Retype, exactly and only, each line from the one containing "(** A scheme" to the end of the records below.

[[ Available records, beginning ]]

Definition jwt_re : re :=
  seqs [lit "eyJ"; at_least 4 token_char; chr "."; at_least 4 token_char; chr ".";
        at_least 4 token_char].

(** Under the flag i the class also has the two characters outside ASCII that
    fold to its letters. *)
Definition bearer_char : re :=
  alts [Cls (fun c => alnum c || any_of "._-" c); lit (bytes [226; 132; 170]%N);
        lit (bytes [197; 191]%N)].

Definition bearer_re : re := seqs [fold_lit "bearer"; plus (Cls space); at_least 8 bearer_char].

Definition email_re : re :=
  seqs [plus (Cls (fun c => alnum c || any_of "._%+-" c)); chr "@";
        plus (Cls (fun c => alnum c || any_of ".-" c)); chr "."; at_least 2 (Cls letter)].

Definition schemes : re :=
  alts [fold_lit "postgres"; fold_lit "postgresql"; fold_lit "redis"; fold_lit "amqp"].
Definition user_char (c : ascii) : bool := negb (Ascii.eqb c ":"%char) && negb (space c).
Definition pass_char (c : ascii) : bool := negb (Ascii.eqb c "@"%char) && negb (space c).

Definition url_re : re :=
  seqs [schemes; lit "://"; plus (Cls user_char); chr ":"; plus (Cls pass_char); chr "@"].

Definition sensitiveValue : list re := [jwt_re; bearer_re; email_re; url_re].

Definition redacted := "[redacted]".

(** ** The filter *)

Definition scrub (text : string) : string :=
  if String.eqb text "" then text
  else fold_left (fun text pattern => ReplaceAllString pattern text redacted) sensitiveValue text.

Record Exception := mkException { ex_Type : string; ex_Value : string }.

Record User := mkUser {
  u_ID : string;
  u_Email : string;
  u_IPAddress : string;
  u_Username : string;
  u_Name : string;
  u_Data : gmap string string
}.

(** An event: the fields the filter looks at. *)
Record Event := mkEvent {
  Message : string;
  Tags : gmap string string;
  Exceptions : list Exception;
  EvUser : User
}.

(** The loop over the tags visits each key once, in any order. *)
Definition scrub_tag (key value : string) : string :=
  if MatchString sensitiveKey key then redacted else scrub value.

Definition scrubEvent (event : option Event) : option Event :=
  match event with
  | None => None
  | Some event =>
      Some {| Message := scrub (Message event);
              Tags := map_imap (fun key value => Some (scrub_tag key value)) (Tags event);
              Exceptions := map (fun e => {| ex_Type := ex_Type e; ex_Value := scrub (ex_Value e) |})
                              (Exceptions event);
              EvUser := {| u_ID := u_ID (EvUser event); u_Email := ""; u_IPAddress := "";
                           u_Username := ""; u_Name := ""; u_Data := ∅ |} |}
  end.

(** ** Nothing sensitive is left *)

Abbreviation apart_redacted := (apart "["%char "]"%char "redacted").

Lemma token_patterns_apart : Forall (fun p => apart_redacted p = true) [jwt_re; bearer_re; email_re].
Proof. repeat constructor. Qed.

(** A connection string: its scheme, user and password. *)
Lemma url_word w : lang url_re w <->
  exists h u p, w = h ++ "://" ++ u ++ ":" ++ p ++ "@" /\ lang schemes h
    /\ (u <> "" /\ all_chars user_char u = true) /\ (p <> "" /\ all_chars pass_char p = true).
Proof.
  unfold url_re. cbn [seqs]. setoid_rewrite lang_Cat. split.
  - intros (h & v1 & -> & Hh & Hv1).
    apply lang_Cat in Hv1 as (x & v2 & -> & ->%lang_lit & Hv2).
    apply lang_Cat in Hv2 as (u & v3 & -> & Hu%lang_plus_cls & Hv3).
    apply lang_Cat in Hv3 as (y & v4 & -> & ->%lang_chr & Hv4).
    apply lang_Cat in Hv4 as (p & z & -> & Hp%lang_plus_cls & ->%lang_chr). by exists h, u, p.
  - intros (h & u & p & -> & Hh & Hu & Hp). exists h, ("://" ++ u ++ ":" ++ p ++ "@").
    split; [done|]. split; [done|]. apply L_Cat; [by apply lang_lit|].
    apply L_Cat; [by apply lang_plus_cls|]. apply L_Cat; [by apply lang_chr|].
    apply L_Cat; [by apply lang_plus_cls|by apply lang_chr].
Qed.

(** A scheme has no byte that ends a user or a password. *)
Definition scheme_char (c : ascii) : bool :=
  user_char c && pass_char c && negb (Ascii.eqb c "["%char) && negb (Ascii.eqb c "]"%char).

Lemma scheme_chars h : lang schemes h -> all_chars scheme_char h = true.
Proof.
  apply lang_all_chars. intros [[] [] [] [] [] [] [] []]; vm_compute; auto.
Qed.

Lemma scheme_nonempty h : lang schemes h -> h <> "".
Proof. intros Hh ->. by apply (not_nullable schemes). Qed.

[[ Available records, end ]]

Exercise answer
(** A scheme has no byte that ends a user or a password. *)
Definition scheme_char (c : ascii) : bool :=
  user_char c && pass_char c && negb (Ascii.eqb c "["%char) && negb (Ascii.eqb c "]"%char).

Lemma scheme_chars h : lang schemes h -> all_chars scheme_char h = true.
Proof.
  apply lang_all_chars. intros [[] [] [] [] [] [] [] []]; vm_compute; auto.
Qed.

Lemma scheme_nonempty h : lang schemes h -> h <> "".
Proof. intros Hh ->. by apply (not_nullable schemes). Qed.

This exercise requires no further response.